Posted in Whathaveyou on August 25th, 2014 by JJ Koczan

Italian astral plane enthusiasts L’Ira del Baccano have announced a September release for their debut studio album, Terra 42, through Subsound Records. The reason I make the distinction “studio” is because when the Rome four-piece issued their first full-length, Si Non Sedes Is…, it was live. That record came out in 2008, and while L’Ira del Baccano put out a split in 2010 and have been playing shows in and around Italy — they recently supported Church of Misery — their debut is awaited and arrives in suitably deluxe fashion, splatter vinyl, foldout poster and all.

The PR wire has details:

L´IRA DEL BACCANO “TERRA 42” – NEW ALBUM, DETAILS & COVERT ART

L´IRA DEL BACCANO “TERRA 42” – NEW ALBUM, DETAILS & COVERT ART The new album by the instrumental doomdelic rockers L´Ira Del Baccano “Terra 42” is set to be released by Subsound Records in September 2014. Distributed in Italy by Goodfellas and worldwide by Code 7/ Phd

The album will be available in digipak CD with a 25×27 cm poster inside, and double gatefold vinyl with 3 different colours to choose from.

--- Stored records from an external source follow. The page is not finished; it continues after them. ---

Lemma sound_level_next (ls ys : list (list Z)) (leaf : list Z) (level : list (list Z)) :
  Forall (fun h => length h = hashLength) level -> level_inputs level ⊆ ys ->
  sound_level ls ys leaf level -> sound_level ls ys leaf (next_level level).
Proof.
  intros Hs Hys IH b s v Hbs Hf Hv. rewrite list.Forall_forall in Hs.
  apply next_level_elem in Hv as (x & y & Hx & Hy & Hxy%Hys & ->).
  destruct (fold_branch_last _ _ _ _ Hf Hbs) as [[-> E]|(b' & s' & sib & u & l & r & Hl & Hf' & Hin & Hsib & Hlr & Hm & E)].
  - right. eexists _, _. split_and!; [by apply list_elem_of_here|exact Hxy|discriminate|by symmetry].
  - pose proof (fold_branch_length _ _ _ _ (hashLeaf_length leaf) Hf').
    destruct (sha256_meets (proof_inputs leaf b s) ys (node_input l r) (node_input x y)) as [Ei|?]; auto.
    { by apply list_elem_of_further. }
    apply node_input_inj in Ei as [-> ->]; auto; [|by destruct Hlr as [[-> ->]|[-> ->]]..].
    destruct (IH b' s' u Hl Hf') as [?|Hc]; [by destruct Hlr as [[-> ->]|[-> ->]]|by left|right].
    eapply (collides_mono _ _ ys ys); [|done|exact Hc]. by apply list_subseteq_skip.
Qed.

Lemma root_loop_sound (ls ys : list (list Z)) (leaf : list Z) (fuel : nat) (level : list (list Z)) :
  Forall (fun h => length h = hashLength) level -> levels_inputs fuel level ⊆ ys ->
  sound_level ls ys leaf level -> sound_level ls ys leaf (root_loop fuel level).
Proof.
  revert level; induction fuel as [|fuel IH]; intros level Hs Hys H; cbn [root_loop levels_inputs] in *;
    destruct (1 <? len level); auto.
  apply list_subseteq_app_iff_l in Hys as [H1 H2].
  apply IH; [by apply next_level_sized|done|]. by apply sound_level_next.
Qed.

Lemma next_level_dup (level : list (list Z)) (x : list Z) :
  Nat.Odd (length (level ++ [x])) -> next_level (level ++ [x]) = next_level (level ++ [x; x]).
Proof.
  induction level as [|y|y z level IH] using pair_ind; intros [k Hk].
  - done.
  - cbn in Hk. lia.
  - cbn [app next_level]. rewrite IH; [done|]. exists (k - 1)%nat. cbn in Hk. lia.
Qed.

Lemma root_loop_fuel (f1 f2 : nat) (level : list (list Z)) :
  (length level <= S f1)%nat -> (length level <= S f2)%nat ->
  root_loop f1 level = root_loop f2 level.
Proof.
  revert f2 level; induction f1 as [|f1 IH]; intros f2 level H1 H2; destruct f2 as [|f2];
    cbn [root_loop]; unfold len in *; destruct (Z.ltb_spec 1 (Z.of_nat (length level))); auto; try lia.
  pose proof (next_level_lt level ltac:(lia)). apply IH; lia.
Qed.

(** C34. Completeness of Merkle proofs: for every list of 32-byte leaves and every
    index in range, [BuildMerkleProof] succeeds, its root is the one
    [ComputeMerkleRoot] computes, and [VerifyMerkleProofWithStruct] accepts it. *)
Theorem merkle_proof_complete (ls : list (list Z)) (i : Z)
  (Hs : sized ls) (Hi : 0 <= i < len ls) :
  exists p, BuildMerkleProof ls i = Ok p /\ Leaf p = nth (Z.to_nat i) ls [] /\
    ComputeMerkleRoot ls = Ok (Root p) /\ VerifyMerkleProofWithStruct (Some p) = Ok true /\
    GetMerkleRootFromProof (Some p) = Ok (Root p).
Proof.
  destruct (BuildMerkleProof_ok ls i Hs Hi) as (r & b & s & Eb & _ & Er & Hr & Hl & Hbs & Hf).
  eexists. split_and!; [exact Eb|done|..]; cbn [Leaf Index Branch SiblingLeft Root].
  - apply ComputeMerkleRoot_ok; auto. destruct ls; [by unfold len in Hi; cbn in Hi; lia|done].
  - unfold VerifyMerkleProofWithStruct, VerifyMerkleProof. cbn [Leaf Index Branch SiblingLeft Root].
    rewrite (proj2 (len_eqb _) Hl), (proj2 (len_eqb _) Hr), (proj2 (Z.ltb_ge i 0)) by lia.
    replace (len b =? len s) with true by (symmetry; apply Z.eqb_eq; unfold len; lia).
    cbn [fail_if negb result_bind]. rewrite Hf. cbn. f_equal. by apply bytes_eqb_spec.
  - unfold GetMerkleRootFromProof. cbn [Leaf Branch SiblingLeft].
    rewrite (proj2 (len_eqb _) Hl). cbn [fail_if negb result_bind]. rewrite Hf.
    cbn [result_bind]. by rewrite copy_into_full.
Qed.

(** C35. Soundness of Merkle proofs: whatever branch, sides and index a proof
    claims, if it verifies against the root of [ls] then the proven leaf is one
    of [ls], unless one of the inputs this very proof gives to SHA-256 (its leaf, or a pair
    on its branch) and one of the inputs the root of [ls] was computed from are different and
    have the same digest.  The
    domain separation of leaves and inner nodes is what excludes proofs that are too
    short or too long. *)
Theorem merkle_proof_sound (ls : list (list Z)) (leaf : list Z) (i : Z)
    (b : list (list Z)) (s : list bool) (r : list Z)
  (Hr : ComputeMerkleRoot ls = Ok r) (Hv : VerifyMerkleProof leaf i b s r = Ok true) :
  leaf ∈ ls \/ collides (proof_inputs leaf b s) (tree_inputs ls).
Proof.
  destruct (decide (ls = [])) as [->|Hne]; [done|].
  assert (Hs : sized ls).
  { destruct (decide (sized ls)) as [H|H]; [done|]. exfalso. unfold ComputeMerkleRoot in Hr.
    rewrite len_pos, (hash_leaves_err _ H) in Hr by done. done. }
  destruct (root_loop_single ls Hne) as (r' & Er & Hr').
  rewrite (ComputeMerkleRoot_ok ls r') in Hr by done. simplify_eq.
  unfold VerifyMerkleProof in Hv. inv_result. bool_to_prop.
  match goal with H : bytes_eqb _ _ = true |- _ => apply bytes_eqb_spec in H; subst end.
  eapply (root_loop_sound ls (tree_inputs ls) leaf (length ls) (map hashLeaf ls));
    [apply hashed_sized|apply list_subseteq_app_r; reflexivity|..].
  - apply sound_level_leaves; [done| |apply list_subseteq_app_l; reflexivity]. unfold len in *. lia.
  - unfold len in *. lia.
  - eassumption.
  - rewrite Er. set_solver.
Qed.

(** Error behaviour of the root: it exists exactly for a non-empty list of
    32-byte leaves; the other inputs give the two documented errors. *)
Theorem merkle_root_errors (ls : list (list Z)) :
  (ls = [] -> ComputeMerkleRoot ls = Err ErrEmptyLeaves) /\
  (ls <> [] -> ~ sized ls -> ComputeMerkleRoot ls = Err ErrInvalidLeafLength) /\
  (ls <> [] -> sized ls -> exists r, ComputeMerkleRoot ls = Ok r /\ length r = hashLength).
Proof.
  split_and!.
  - by intros ->.
  - intros Hne Hs. unfold ComputeMerkleRoot. by rewrite len_pos, (hash_leaves_err _ Hs) by done.
  - intros Hne Hs. destruct (root_loop_single ls Hne) as (r & Er & Hr).
    exists r. split; [by apply ComputeMerkleRoot_ok|done].
Qed.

L´IRA DEL BACCANO “Terra 42” tracklist:

Phase I – The Infinite Improbability Drive Part 1-2-3 (32:05 min)

Phase II – Sussurri…Nel Bosco di Diana (11:20 min)

Phase III – Volcano x13 (14:34 min)

“If we were to describe a concept behind this album it would be the freedom to play in different ways and with different approaches. That´s what we explored..our ways to communicate with each other through our instruments and within different song structures; from a breathless trip that never repeats itself during almost 33 minutes (The Infinite Improbability Drive, inspired by Douglas Adams “The Hitchhiker’s Guide to the Galaxy”), to a song in which we play around the same theme, yet always change the rhythmic perception and divisions (Volcano x13). In the middle (Sussurri…Nel Bosco Di Diana), a song with the first “static” part, and is followed by a progression of riffs”.
[Taken from the credits of “Terra 42”]

Produced by guitarist and founder member Alessandro Drughito Santori. “Terra 42” has been recorded, mixed and mastered byMatteo Gabbianellii at Kutso Noise Home. All the artwork, concept and realization, is created by the Italian artist Fabio Listrani.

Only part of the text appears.